DATA FOR THIS EXERCISE –

== Segment start ==

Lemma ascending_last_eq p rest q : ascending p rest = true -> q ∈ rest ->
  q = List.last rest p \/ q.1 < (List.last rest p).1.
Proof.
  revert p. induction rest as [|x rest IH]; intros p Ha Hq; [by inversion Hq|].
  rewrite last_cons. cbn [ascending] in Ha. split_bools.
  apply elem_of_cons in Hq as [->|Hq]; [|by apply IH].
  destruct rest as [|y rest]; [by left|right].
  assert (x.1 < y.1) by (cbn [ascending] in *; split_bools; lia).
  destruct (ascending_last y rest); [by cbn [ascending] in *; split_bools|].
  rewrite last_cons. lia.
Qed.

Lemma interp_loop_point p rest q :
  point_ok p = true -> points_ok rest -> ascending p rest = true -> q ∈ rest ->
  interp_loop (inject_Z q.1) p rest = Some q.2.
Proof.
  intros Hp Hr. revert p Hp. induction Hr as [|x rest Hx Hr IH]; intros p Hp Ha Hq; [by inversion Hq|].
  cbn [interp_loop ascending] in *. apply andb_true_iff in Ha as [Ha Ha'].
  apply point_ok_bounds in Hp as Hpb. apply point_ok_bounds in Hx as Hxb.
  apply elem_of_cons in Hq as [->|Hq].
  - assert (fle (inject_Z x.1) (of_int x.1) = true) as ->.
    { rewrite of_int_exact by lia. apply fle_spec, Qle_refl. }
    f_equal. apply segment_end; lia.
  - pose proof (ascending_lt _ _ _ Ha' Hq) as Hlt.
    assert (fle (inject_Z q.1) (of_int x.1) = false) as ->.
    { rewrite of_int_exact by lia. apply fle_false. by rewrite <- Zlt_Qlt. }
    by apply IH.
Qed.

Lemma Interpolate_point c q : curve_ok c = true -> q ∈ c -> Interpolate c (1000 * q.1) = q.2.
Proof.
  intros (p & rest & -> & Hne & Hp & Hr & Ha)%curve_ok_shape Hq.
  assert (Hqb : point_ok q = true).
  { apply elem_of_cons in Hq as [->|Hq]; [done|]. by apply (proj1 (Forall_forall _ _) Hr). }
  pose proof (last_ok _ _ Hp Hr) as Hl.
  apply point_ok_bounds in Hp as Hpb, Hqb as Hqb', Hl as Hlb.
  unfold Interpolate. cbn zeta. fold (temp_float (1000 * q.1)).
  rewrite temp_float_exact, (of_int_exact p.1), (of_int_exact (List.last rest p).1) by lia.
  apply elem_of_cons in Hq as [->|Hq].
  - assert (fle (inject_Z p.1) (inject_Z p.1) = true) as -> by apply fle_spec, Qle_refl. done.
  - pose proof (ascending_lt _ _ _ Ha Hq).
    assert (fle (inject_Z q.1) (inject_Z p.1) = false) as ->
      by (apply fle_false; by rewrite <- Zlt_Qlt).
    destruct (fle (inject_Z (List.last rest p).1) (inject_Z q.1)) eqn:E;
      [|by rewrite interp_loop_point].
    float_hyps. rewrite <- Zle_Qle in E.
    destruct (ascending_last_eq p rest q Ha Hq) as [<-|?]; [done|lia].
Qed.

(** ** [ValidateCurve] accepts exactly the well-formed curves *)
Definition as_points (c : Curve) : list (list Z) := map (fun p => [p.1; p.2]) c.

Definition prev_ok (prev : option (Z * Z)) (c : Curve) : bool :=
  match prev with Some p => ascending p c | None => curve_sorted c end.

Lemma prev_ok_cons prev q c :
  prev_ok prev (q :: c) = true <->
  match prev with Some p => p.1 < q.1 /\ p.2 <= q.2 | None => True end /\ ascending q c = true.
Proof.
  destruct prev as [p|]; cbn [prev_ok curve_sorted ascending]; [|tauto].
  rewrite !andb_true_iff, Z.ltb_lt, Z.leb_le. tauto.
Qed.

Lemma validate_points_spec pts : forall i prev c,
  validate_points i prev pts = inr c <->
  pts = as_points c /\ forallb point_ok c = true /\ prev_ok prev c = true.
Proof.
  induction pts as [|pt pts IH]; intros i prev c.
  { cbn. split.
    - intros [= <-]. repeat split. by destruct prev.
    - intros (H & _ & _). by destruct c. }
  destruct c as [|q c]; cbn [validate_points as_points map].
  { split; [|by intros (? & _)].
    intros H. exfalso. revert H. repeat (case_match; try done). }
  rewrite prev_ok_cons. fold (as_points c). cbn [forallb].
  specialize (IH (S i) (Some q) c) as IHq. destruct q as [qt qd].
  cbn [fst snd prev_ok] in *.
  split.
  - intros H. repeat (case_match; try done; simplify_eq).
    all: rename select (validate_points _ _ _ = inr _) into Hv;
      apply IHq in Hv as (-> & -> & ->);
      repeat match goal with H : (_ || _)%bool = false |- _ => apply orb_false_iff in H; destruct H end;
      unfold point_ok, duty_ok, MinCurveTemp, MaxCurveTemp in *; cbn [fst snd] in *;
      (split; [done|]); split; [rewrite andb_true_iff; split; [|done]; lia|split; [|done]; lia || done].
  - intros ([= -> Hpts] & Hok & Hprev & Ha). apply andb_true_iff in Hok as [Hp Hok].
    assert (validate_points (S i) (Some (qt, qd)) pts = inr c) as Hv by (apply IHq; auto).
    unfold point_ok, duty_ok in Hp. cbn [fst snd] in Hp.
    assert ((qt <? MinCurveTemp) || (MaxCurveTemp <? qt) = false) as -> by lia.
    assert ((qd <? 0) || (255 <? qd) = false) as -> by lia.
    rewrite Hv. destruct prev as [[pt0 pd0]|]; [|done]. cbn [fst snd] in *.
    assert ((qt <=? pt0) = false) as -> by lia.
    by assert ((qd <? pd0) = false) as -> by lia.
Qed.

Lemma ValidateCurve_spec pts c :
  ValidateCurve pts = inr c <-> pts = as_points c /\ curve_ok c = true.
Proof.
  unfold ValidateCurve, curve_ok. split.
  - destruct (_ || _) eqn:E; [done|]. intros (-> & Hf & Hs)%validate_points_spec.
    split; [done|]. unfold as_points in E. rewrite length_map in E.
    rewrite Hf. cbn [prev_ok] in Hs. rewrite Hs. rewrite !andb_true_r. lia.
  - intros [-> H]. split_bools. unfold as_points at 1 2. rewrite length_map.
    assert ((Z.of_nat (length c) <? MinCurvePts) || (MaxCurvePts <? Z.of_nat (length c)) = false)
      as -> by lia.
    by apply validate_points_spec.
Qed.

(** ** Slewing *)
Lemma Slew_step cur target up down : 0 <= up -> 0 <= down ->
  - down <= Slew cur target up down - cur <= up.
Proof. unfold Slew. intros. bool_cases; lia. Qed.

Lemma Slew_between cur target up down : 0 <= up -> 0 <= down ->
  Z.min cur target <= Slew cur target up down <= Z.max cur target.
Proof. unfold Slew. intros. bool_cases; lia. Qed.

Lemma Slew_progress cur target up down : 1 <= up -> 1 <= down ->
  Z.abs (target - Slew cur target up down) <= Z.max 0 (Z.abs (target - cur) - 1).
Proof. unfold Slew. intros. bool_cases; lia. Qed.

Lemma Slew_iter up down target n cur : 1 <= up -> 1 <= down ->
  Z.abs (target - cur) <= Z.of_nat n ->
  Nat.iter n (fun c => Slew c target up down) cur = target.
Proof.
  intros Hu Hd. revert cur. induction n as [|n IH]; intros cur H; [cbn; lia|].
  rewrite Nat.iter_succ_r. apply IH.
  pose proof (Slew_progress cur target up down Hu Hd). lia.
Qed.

== Segment end ==
== Segment start ==

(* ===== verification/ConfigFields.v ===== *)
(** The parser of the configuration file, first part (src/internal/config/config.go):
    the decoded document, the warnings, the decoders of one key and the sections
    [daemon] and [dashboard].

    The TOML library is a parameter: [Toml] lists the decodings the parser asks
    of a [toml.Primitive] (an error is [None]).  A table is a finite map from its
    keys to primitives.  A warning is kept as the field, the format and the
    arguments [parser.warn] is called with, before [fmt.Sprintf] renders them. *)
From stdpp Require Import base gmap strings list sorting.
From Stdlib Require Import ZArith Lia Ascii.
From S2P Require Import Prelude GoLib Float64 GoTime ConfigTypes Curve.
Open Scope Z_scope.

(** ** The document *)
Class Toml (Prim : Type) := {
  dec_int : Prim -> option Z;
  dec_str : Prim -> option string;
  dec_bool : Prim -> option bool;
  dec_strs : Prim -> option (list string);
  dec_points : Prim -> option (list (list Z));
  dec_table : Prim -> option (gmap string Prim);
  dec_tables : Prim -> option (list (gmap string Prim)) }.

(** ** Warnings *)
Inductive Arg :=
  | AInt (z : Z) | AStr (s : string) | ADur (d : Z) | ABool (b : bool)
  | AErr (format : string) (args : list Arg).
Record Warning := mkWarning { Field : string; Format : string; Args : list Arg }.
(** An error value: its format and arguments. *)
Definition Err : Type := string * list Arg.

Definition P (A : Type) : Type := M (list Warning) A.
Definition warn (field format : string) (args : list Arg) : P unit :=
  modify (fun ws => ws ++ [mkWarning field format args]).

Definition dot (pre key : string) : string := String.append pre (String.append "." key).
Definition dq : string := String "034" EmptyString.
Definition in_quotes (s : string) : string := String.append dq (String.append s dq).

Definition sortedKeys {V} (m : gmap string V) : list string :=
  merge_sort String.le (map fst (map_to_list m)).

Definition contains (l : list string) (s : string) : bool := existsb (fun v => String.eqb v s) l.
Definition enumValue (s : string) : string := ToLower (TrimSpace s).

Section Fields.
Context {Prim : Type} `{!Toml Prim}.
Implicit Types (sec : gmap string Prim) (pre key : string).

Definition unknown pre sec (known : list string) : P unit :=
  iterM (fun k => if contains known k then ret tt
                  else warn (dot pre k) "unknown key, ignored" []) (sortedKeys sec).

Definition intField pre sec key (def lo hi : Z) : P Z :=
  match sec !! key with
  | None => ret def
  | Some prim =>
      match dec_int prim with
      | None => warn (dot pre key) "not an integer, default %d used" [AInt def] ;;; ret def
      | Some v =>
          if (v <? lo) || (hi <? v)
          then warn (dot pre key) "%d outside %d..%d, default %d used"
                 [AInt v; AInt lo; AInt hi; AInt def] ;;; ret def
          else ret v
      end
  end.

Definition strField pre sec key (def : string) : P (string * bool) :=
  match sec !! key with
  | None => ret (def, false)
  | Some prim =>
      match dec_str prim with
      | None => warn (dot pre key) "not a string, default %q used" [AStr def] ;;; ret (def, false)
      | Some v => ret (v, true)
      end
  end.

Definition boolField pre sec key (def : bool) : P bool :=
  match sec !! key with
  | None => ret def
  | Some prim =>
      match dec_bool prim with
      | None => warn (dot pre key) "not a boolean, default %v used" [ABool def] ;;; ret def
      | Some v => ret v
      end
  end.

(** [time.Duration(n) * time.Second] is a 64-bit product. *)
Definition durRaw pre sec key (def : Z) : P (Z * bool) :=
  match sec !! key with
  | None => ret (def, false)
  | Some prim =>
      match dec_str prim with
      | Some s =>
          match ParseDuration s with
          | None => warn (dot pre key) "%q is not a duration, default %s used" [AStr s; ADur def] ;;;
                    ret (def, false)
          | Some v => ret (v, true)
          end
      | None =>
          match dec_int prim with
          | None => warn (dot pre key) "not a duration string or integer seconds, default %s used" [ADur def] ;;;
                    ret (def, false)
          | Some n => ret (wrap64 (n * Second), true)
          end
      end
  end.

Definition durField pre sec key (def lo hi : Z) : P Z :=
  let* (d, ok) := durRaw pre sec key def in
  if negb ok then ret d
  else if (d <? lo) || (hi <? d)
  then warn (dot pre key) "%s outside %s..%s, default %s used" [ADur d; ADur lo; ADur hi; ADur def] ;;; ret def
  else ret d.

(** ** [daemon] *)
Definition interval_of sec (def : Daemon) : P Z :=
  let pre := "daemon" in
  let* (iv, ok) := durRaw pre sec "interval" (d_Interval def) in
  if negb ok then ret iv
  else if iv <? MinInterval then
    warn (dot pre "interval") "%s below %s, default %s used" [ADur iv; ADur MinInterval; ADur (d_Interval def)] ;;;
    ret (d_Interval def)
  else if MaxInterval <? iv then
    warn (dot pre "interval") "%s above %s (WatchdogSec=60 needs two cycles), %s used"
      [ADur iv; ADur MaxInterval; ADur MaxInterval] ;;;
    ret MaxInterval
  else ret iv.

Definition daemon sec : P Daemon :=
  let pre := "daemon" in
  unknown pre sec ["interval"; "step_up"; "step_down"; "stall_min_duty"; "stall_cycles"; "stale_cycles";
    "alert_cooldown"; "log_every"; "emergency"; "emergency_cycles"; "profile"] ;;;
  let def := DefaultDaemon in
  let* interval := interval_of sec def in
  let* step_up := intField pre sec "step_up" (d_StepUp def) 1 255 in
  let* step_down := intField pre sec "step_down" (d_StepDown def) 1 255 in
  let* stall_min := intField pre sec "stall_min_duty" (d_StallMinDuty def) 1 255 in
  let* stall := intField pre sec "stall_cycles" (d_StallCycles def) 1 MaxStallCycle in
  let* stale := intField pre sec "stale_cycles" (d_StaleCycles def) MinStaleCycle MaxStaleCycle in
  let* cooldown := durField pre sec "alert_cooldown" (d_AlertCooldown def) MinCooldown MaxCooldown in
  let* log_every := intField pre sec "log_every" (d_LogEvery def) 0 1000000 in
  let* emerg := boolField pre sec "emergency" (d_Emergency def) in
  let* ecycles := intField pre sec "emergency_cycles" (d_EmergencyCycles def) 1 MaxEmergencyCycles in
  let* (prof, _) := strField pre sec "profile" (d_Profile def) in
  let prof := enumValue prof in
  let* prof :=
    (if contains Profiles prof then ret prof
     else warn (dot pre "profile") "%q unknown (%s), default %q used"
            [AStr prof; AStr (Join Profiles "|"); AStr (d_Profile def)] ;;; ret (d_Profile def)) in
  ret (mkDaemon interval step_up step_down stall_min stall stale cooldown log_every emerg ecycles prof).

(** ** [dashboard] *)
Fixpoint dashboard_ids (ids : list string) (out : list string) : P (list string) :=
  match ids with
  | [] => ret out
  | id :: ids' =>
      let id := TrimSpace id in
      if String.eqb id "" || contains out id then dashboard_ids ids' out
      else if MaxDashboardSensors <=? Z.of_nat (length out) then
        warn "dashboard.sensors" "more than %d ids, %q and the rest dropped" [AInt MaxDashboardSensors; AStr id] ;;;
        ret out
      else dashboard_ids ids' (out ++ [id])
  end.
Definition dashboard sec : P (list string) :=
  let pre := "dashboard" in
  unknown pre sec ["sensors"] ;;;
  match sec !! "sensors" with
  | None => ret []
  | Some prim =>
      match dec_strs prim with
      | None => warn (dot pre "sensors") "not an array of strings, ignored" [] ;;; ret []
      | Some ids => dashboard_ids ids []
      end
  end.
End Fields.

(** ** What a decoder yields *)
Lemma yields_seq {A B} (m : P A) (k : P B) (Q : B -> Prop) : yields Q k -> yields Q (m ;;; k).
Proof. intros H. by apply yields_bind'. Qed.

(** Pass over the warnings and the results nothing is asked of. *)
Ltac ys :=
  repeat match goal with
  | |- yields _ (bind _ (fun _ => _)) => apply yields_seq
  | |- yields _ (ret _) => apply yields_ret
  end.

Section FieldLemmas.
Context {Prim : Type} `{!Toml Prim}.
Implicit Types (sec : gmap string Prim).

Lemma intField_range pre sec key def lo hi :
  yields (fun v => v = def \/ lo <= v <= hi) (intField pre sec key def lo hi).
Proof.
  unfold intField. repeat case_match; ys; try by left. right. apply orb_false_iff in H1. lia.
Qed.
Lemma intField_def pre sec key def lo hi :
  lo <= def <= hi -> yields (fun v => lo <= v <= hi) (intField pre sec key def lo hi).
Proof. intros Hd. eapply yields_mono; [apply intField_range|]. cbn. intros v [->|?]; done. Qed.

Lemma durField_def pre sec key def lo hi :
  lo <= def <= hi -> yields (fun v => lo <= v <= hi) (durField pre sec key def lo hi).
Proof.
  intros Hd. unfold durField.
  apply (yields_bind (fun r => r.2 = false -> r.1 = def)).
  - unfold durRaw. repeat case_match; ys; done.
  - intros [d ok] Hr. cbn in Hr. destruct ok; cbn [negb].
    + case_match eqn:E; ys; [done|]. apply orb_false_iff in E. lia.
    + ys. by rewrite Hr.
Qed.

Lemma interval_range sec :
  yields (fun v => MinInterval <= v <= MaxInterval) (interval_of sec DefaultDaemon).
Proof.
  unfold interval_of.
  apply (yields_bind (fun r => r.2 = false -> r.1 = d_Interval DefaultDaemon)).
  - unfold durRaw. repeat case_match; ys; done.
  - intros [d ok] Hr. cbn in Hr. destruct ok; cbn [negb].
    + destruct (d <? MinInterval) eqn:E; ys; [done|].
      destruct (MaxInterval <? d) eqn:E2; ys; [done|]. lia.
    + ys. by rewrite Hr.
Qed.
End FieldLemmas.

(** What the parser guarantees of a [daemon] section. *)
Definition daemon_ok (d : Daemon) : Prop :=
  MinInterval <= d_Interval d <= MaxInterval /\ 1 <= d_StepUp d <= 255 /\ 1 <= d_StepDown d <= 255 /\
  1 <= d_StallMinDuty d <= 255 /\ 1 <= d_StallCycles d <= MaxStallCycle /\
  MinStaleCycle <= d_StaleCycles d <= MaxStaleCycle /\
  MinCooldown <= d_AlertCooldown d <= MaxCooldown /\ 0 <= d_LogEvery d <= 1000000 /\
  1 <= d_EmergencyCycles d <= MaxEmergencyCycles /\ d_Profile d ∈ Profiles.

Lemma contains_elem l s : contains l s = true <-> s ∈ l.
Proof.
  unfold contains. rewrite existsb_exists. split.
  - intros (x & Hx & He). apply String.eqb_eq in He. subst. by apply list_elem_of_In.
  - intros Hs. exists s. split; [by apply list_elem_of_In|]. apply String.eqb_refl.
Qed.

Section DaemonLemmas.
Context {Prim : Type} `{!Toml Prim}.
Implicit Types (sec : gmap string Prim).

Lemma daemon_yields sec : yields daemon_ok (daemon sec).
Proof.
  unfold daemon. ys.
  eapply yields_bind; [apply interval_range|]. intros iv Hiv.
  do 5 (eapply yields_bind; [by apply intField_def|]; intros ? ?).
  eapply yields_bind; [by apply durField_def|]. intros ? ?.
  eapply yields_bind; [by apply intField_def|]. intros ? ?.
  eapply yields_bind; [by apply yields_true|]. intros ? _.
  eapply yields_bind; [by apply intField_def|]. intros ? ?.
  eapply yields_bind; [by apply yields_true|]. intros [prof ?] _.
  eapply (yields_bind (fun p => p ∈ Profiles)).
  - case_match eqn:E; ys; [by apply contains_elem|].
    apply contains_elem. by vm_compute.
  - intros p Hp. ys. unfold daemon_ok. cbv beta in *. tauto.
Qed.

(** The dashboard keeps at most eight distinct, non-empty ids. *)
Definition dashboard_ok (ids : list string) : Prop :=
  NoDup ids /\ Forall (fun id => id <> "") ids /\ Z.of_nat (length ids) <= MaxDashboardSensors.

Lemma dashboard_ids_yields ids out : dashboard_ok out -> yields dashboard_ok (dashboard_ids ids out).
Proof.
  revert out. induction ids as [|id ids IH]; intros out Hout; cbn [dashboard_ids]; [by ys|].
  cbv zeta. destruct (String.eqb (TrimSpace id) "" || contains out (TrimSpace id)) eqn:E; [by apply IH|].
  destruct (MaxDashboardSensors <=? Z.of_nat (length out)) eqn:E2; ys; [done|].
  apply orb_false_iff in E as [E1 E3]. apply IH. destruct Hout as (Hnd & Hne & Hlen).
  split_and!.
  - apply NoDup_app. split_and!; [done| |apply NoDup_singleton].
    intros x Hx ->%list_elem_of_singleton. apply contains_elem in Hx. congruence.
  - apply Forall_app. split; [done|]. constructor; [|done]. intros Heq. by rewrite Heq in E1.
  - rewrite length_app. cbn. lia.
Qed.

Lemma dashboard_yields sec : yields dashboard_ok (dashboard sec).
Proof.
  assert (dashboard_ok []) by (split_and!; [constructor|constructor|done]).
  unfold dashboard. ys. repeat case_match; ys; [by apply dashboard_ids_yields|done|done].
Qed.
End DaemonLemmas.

== Segment end ==

WHAT YOU NEED TO DO – Could you set down, word for word, only the lines above from the line with "Lemma ascending_last_eq p" to the line with "cbn [interp_loop ascending]", including both?

REPLY –
Lemma ascending_last_eq p rest q : ascending p rest = true -> q ∈ rest ->
  q = List.last rest p \/ q.1 < (List.last rest p).1.
Proof.
  revert p. induction rest as [|x rest IH]; intros p Ha Hq; [by inversion Hq|].
  rewrite last_cons. cbn [ascending] in Ha. split_bools.
  apply elem_of_cons in Hq as [->|Hq]; [|by apply IH].
  destruct rest as [|y rest]; [by left|right].
  assert (x.1 < y.1) by (cbn [ascending] in *; split_bools; lia).
  destruct (ascending_last y rest); [by cbn [ascending] in *; split_bools|].
  rewrite last_cons. lia.
Qed.

Lemma interp_loop_point p rest q :
  point_ok p = true -> points_ok rest -> ascending p rest = true -> q ∈ rest ->
  interp_loop (inject_Z q.1) p rest = Some q.2.
Proof.
  intros Hp Hr. revert p Hp. induction Hr as [|x rest Hx Hr IH]; intros p Hp Ha Hq; [by inversion Hq|].
  cbn [interp_loop ascending] in *. apply andb_true_iff in Ha as [Ha Ha'].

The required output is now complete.